● What you need to do: Within the data below, count the lines that include "gmap" and give only the count.

● Material for the task:

(** C11: the state machine of a plan.  Its transitions are exactly the pending
    known steps whose reads are in the store, each with the effect of its
    step; a state with pending steps and no transition is a deadlock.  In
    every reachable state no step is pending twice, exactly one event was
    logged per transition and each for a done step, done steps are steps of
    the plan, and every fact is an initial one or was written by a done
    step. *)
Theorem plan_semantics (a : TraceMindAdapter) :
  tm_wf a →
  (∀ st, ∃ l, tm_successors a st = Ok l ∧
     (∀ n, n ∈ l.*1 ↔ n ∈ pending st ∧ ∃ spec, get_step (plan a) n = Some spec ∧
                        Forall (fun r => is_Some (store st !! r)) (s_reads spec)) ∧
     (∀ n st', (n, st') ∈ l → step_effect a st n st') ∧
     (tm_is_deadlocked a st = true ↔ pending st ≠ [] ∧ l = [])) ∧
  (∀ n s, steps a n (start a) s → provenance a n s).
Proof.
  intros Hwf. split; [|intros n s; by apply plan_state_provenance].
  intros st. destruct Hwf as [Hok _]. by apply plan_transition_steps.
Qed.
(* ===== verification/Explorer.v ===== *)
(** * Bounded breadth-first exploration ([tm/verify/explorer.py])

    [explorer_run] is [Explorer.run]: the queue loop with its dictionaries.
    States are numbered in order of discovery, so the dict [depths] (keys
    [0..len-1], added in order) is a list; [edges] is a dict in insertion
    order, [seen] maps a hash to its state number. *)

From S2P Require Import Prelude PyVal State.
From stdpp Require Import base gmap strings list fin_maps.
From Stdlib Require Import Lia.

Record ExplorationResult : Type := mkResult {
  states : list State;
  edges : list (nat * list nat);
  predecessors : gmap nat (nat * string);
  deadlocks : list nat;
  hash_mode_used : hash_mode;
  max_depth_used : nat
}.

(** ** [path_to]: back-track the predecessor chain, stopping on a cycle *)

(** The list under construction is kept reversed, as [path.reverse()] leaves
    it.  Each round adds a new number to [seen], so [S (size preds)] rounds
    are enough ([path_loop_total]). *)
Fixpoint path_loop (fuel : nat) (preds : gmap nat (nat * string)) (cur : nat)
  (seen : gset nat) (path : list nat) : option (list nat) :=
  match fuel with
  | 0 => None
  | S fuel' =>
      match preds !! cur with
      | None => Some path
      | Some (prev, _) =>
          if decide (prev ∈ seen) then Some path
          else path_loop fuel' preds prev ({[prev]} ∪ seen) (prev :: path)
      end
  end.

Definition path_to (m : ExplorationResult) (target : nat) : list nat :=
  if decide (length (states m) ≤ target) then []
  else default [] (path_loop (S (size (predecessors m))) (predecessors m) target
                     {[target]} [target]).

(** ** The exploration loop *)

Section explorer.
Context {K : Type} `{Digest K} {A : Type} `{Adapter A}.

Record est : Type := mkEst {
  e_states : list State;
  e_edges : list (nat * list nat);
  e_preds : gmap nat (nat * string);
  e_dead : list nat;
  e_seen : list (K * nat);
  e_depths : list nat;
  e_queue : list (nat * State)
}.

(** [edges[sid].append(nid)] on the [defaultdict(list)]. *)
Fixpoint add_edge (sid nid : nat) (es : list (nat * list nat)) : list (nat * list nat) :=
  match es with
  | [] => [(sid, [nid])]
  | (k, v) :: es' =>
      if decide (k = sid) then (k, v ++ [nid]) :: es' else (k, v) :: add_edge sid nid es'
  end.
(* ===== verification/CtlSyntax.v ===== *)
(** * CTL formulas: syntax, tokenizer and parser ([tm/verify/ctl.py])

    The regular expression [_TOKEN] as an ordered choice of alternatives, the
    recursive-descent parser over the token list, and the serializer
    [_unparse] of [tm/verify/compositional.py].  Strings are ASCII. *)

From S2P Require Import Prelude.
From stdpp Require Import base gmap strings list.
From Stdlib Require Import Lia Ascii.

Inductive Expr : Type :=
| Predicate (name : string) (value : option string)
| Not (child : Expr)
| And (left right : Expr)
| Or (left right : Expr)
| Ctl (op : string) (child : Expr)
| Until (op : string) (left right : Expr).

#[export] Instance Expr_eq_dec : EqDecision Expr.
Proof. solve_decision. Defined.

(** ** Tokenizer *)

(** [str_strip_prefix p s]: the rest of [s] after the literal [p]. *)
Fixpoint str_strip_prefix (p s : string) : option string :=
  match p, s with
  | EmptyString, _ => Some s
  | String c p', String d s' => if Ascii.eqb c d then str_strip_prefix p' s' else None
  | String _ _, EmptyString => None
  end.

(** The literal alternatives of [_TOKEN], in order. *)
Definition literals : list string :=
  ["EX"; "EF"; "EG"; "EU"; "AF"; "AG"; "AU"; "AND"; "OR"; "NOT"; "||"; "&&"; "!"; "("; ")"].

Fixpoint match_literal (ls : list string) (s : string) : option (string * string) :=
  match ls with
  | [] => None
  | l :: ls' =>
      match str_strip_prefix l s with
      | Some rest => Some (l, rest)
      | None => match_literal ls' s
      end
  end.

(** [[A-Za-z_]] and [[A-Za-z0-9_\-\.\[\]\*]]. *)
Definition ident_start (c : ascii) : bool := is_alpha c || Ascii.eqb c "_".
Definition ident_char (c : ascii) : bool :=
  is_alpha c || is_digit c || Ascii.eqb c "_" || Ascii.eqb c "-" || Ascii.eqb c "." ||
  Ascii.eqb c "[" || Ascii.eqb c "]" || Ascii.eqb c "*".

(** Greedy repetition. *)
Fixpoint span_ident (s : string) : string * string :=
  match s with
  | EmptyString => (EmptyString, EmptyString)
  | String c s' =>
      if ident_char c then let '(a, b) := span_ident s' in (String c a, b)
      else (EmptyString, s)
  end.

(** One match of the alternatives at a non-blank position. *)
Definition next_token (s : string) : option (string * string) :=
  match match_literal literals s with
  | Some r => Some r
  | None =>
      match s with
      | EmptyString => None
      | String c s' =>
          if ident_start c then let '(a, b) := span_ident s' in Some (String c a, b)
          else Some (String c EmptyString, s')
      end
  end.

(** [_tokenize]: skip blanks, match, until no match.  A match consumes at
    least one character, so the length of the input is enough fuel. *)
Fixpoint tokenize_go (fuel : nat) (s : string) : list string :=
  match fuel with
  | 0 => []
  | S fuel' =>
      match next_token (lstrip s) with
      | None => []
      | Some (tok, rest) => tok :: tokenize_go fuel' rest
      end
  end.

Definition _tokenize (expr : string) : list string :=
  tokenize_go (String.length expr) expr.

(** ** Parser

    Each function maps the remaining tokens to a result and the tokens left;
    [None] means the fuel ran out. *)
Definition presult : Type := option (res (Expr * list string)).

Definition pbind (m : presult) (f : Expr → list string → presult) : presult :=
  match m with
  | None => None
  | Some (Raise ex) => Some (Raise ex)
  | Some (Ok (e, ts)) => f e ts
  end.

Notation "'let*' ( e , ts ) := m 'in' k" := (pbind m (fun e ts => k))
  (at level 10, e name, ts name, m at level 100, k at level 200, only parsing) : tm_scope.

Definition perr (msg : string) : presult := Some (Raise (ValueError msg)).
(** [pop()] past the end. *)
Definition pindex : presult := Some (Raise (IndexError "list index out of range")).

(** [while peek() not in (")", None): parts.append(pop())]. *)
Fixpoint take_args (ts : list string) : list string * list string :=
  match ts with
  | [] => ([], [])
  | t :: ts' =>
      if String.eqb t ")" then ([], ts)
      else let '(a, b) := take_args ts' in (t :: a, b)
  end.

(** [peek() == t] followed by [pop()]. *)
Definition eat (t : string) (ts : list string) : option (list string) :=
  match ts with
  | t' :: ts' => if String.eqb t' t then Some ts' else None
  | [] => None
  end.

(** The tail of [parse_predicate] for a head other than [peer]. *)
Definition finish_predicate (head : string) (value : option string) : Expr :=
  if String.eqb (str_lower head) "terminal" then Predicate "Terminal" None
  else Predicate head value.

Definition plain_predicate (head : string) (ts : list string) : presult :=
  match eat "(" ts with
  | Some ts1 =>
      let '(parts, ts2) := take_args ts1 in
      match eat ")" ts2 with
      | Some ts3 =>
          let v := strip (join_empty parts) in
          Some (Ok (finish_predicate head (if String.eqb v "" then None else Some v), ts3))
      | None => perr "missing ')' in predicate"
      end
  | None => Some (Ok (finish_predicate head None, ts))
  end.

(** What [peer(agent, inner)] makes of its inner predicate. *)
Definition peer_predicate (agent_id : string) (inner : Expr) (ts : list string) : presult :=
  match inner with
  | Predicate name value =>
      match value with
      | None => perr "peer() inner predicate requires an argument"
      | Some v =>
          if str_lower name ∈? ["has"; "pending"; "done"] then
            Some (Ok (Predicate name (Some (agent_id +:+ "." +:+ v)), ts))
          else perr "peer() supports has/pending/done inner predicates only"
      end
  | _ => perr "peer() second argument must be a predicate call"
  end.

Fixpoint parse_predicate (fuel : nat) (ts : list string) : presult :=
  match fuel with
  | 0 => None
  | S fuel' =>
      match ts with
      | [] => pindex
      | head :: ts1 =>
          if String.eqb (str_lower head) "peer" then
            match eat "(" ts1 with
            | Some [] => pindex
            | Some (agent_id :: ts3) =>
                let ts4 := default ts3 (eat "," ts3) in
                let* (inner, ts5) := parse_predicate fuel' ts4 in
                peer_predicate agent_id inner (default ts5 (eat ")" ts5))
            | None => perr "peer() requires '('"
            end
          else plain_predicate head ts1
      end
  end.

Definition expect (t : string) (msg : string) (ts : list string)
  (k : list string → presult) : presult :=
  match eat t ts with Some ts' => k ts' | None => perr msg end.

Fixpoint parse_unary (fuel : nat) (ts : list string) : presult :=
  match fuel with
  | 0 => None
  | S fuel' =>
      match ts with
      | [] => perr "unexpected end of expression"
      | tok :: ts1 =>
          if tok ∈? ["!"; "NOT"] then
            let* (e, ts2) := parse_unary fuel' ts1 in Some (Ok (Not e, ts2))
          else if tok ∈? ["EX"; "EF"; "EG"; "AF"; "AG"] then
            let* (e, ts2) := parse_unary fuel' ts1 in Some (Ok (Ctl tok e, ts2))
          else if tok ∈? ["EU"; "AU"] then
            expect "(" (tok +:+ " requires '(' (use " +:+ tok +:+ "(p, q))") ts1 (fun ts2 =>
              let* (l, ts3) := parse_or fuel' ts2 in
              expect "," (tok +:+ " requires two comma-separated operands: " +:+ tok +:+ "(p, q)")
                ts3 (fun ts4 =>
                let* (r, ts5) := parse_or fuel' ts4 in
                expect ")" ("missing ')' in " +:+ tok +:+ "(...)") ts5 (fun ts6 =>
                  Some (Ok (Until tok l r, ts6)))))
          else if String.eqb tok "(" then
            let* (e, ts2) := parse_or fuel' ts1 in
            expect ")" "missing ')'" ts2 (fun ts3 => Some (Ok (e, ts3)))
          else parse_predicate fuel' ts
      end
  end
with parse_and (fuel : nat) (ts : list string) : presult :=
  match fuel with
  | 0 => None
  | S fuel' => let* (e, ts1) := parse_unary fuel' ts in and_loop fuel' e ts1
  end
with and_loop (fuel : nat) (node : Expr) (ts : list string) : presult :=
  match fuel with
  | 0 => None
  | S fuel' =>
      match ts with
      | tok :: ts1 =>
          if tok ∈? ["&&"; "AND"] then
            let* (r, ts2) := parse_unary fuel' ts1 in and_loop fuel' (And node r) ts2
          else Some (Ok (node, ts))
      | [] => Some (Ok (node, ts))
      end
  end
with parse_or (fuel : nat) (ts : list string) : presult :=
  match fuel with
  | 0 => None
  | S fuel' => let* (e, ts1) := parse_and fuel' ts in or_loop fuel' e ts1
  end
with or_loop (fuel : nat) (node : Expr) (ts : list string) : presult :=
  match fuel with
  | 0 => None
  | S fuel' =>
      match ts with
      | tok :: ts1 =>
          if tok ∈? ["||"; "OR"] then
            let* (r, ts2) := parse_and fuel' ts1 in or_loop fuel' (Or node r) ts2
          else Some (Ok (node, ts))
      | [] => Some (Ok (node, ts))
      end
  end.

(** Every nesting level consumes a token and goes through at most four of the
    functions above; [parse_total] shows this fuel is enough. *)
Definition parse_fuel (ts : list string) : nat := 4 * length ts + 4.

Definition parse_tokens (tokens : list string) : res Expr :=
  match parse_or (parse_fuel tokens) tokens with
  | Some (Ok (node, [])) => Ok node
  | Some (Ok (_, tok :: _)) => Raise (ValueError ("unexpected token '" +:+ tok +:+ "'"))
  | Some (Raise ex) => Raise ex
  | None => Raise (RuntimeError "out of fuel")
  end.

Definition parse_expr (expr : string) : res Expr := parse_tokens (_tokenize expr).

(** [_parse_predicate_call] with its [parse_predicate_expr] caller. *)
Definition _parse_predicate_call (head : string) (ts : list string)
  : res (Expr * list string) :=
  match eat "(" ts with
  | Some ts1 =>
      let '(parts, ts2) := take_args ts1 in
      match eat ")" ts2 with
      | Some ts3 =>
          Ok (Predicate head (match parts with [] => None | _ => Some (strip (join_empty parts)) end), ts3)
      | None => Raise (ValueError "missing ')' in predicate")
      end
  | None => Ok (Predicate head None, ts)
  end.

Definition parse_predicate_expr (expr : string) : res Expr :=
  match _tokenize expr with
  | [] => Raise (ValueError "empty predicate")
  | head :: ts =>
      if String.eqb (str_lower head) "peer" then
        e ← parse_expr expr;
        match e with
        | Predicate _ _ => Ok e
        | _ => Raise (ValueError "peer expression must desugar to a predicate")
        end
      else
        '(p, rest) ← _parse_predicate_call head ts;
        match rest with
        | [] => Ok p
        | _ => Raise (ValueError "trailing tokens in predicate")
        end
  end.

(** ** Serializer ([compositional._unparse]) *)

Fixpoint _unparse (e : Expr) : string :=
  match e with
  | Predicate name None => name
  | Predicate name (Some v) => name +:+ "(" +:+ v +:+ ")"
  | Not c => "!" +:+ _unparse c
  | And l r => "(" +:+ _unparse l +:+ " && " +:+ _unparse r +:+ ")"
  | Or l r => "(" +:+ _unparse l +:+ " || " +:+ _unparse r +:+ ")"
  | Ctl op c => op +:+ " " +:+ _unparse c
  | Until op l r => op +:+ "(" +:+ _unparse l +:+ ", " +:+ _unparse r +:+ ")"
  end.

Fixpoint has_ctl_nodes (e : Expr) : bool :=
  match e with
  | Ctl _ _ | Until _ _ _ => true
  | Predicate _ _ => false
  | Not c => has_ctl_nodes c
  | And l r | Or l r => has_ctl_nodes l || has_ctl_nodes r
  end.

Example parse_mutex :
  parse_expr "AG !(has(agent0.locked) && has(agent1.locked))" =
  Ok (Ctl "AG" (Not (And (Predicate "has" (Some "agent0.locked"))
                         (Predicate "has" (Some "agent1.locked"))))).
Proof. vm_compute. reflexivity. Qed.

Example parse_peer : parse_expr "EU(peer(a, has(x)), Terminal || !done(s))" =
  Ok (Until "EU" (Predicate "has" (Some "a.x"))
        (Or (Predicate "Terminal" None) (Not (Predicate "done" (Some "s"))))).
Proof. vm_compute. reflexivity. Qed.

Example parse_keyword_prefix : parse_expr "NOTready" = Ok (Not (Predicate "ready" None)).
Proof. vm_compute. reflexivity. Qed.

● Answer space: 5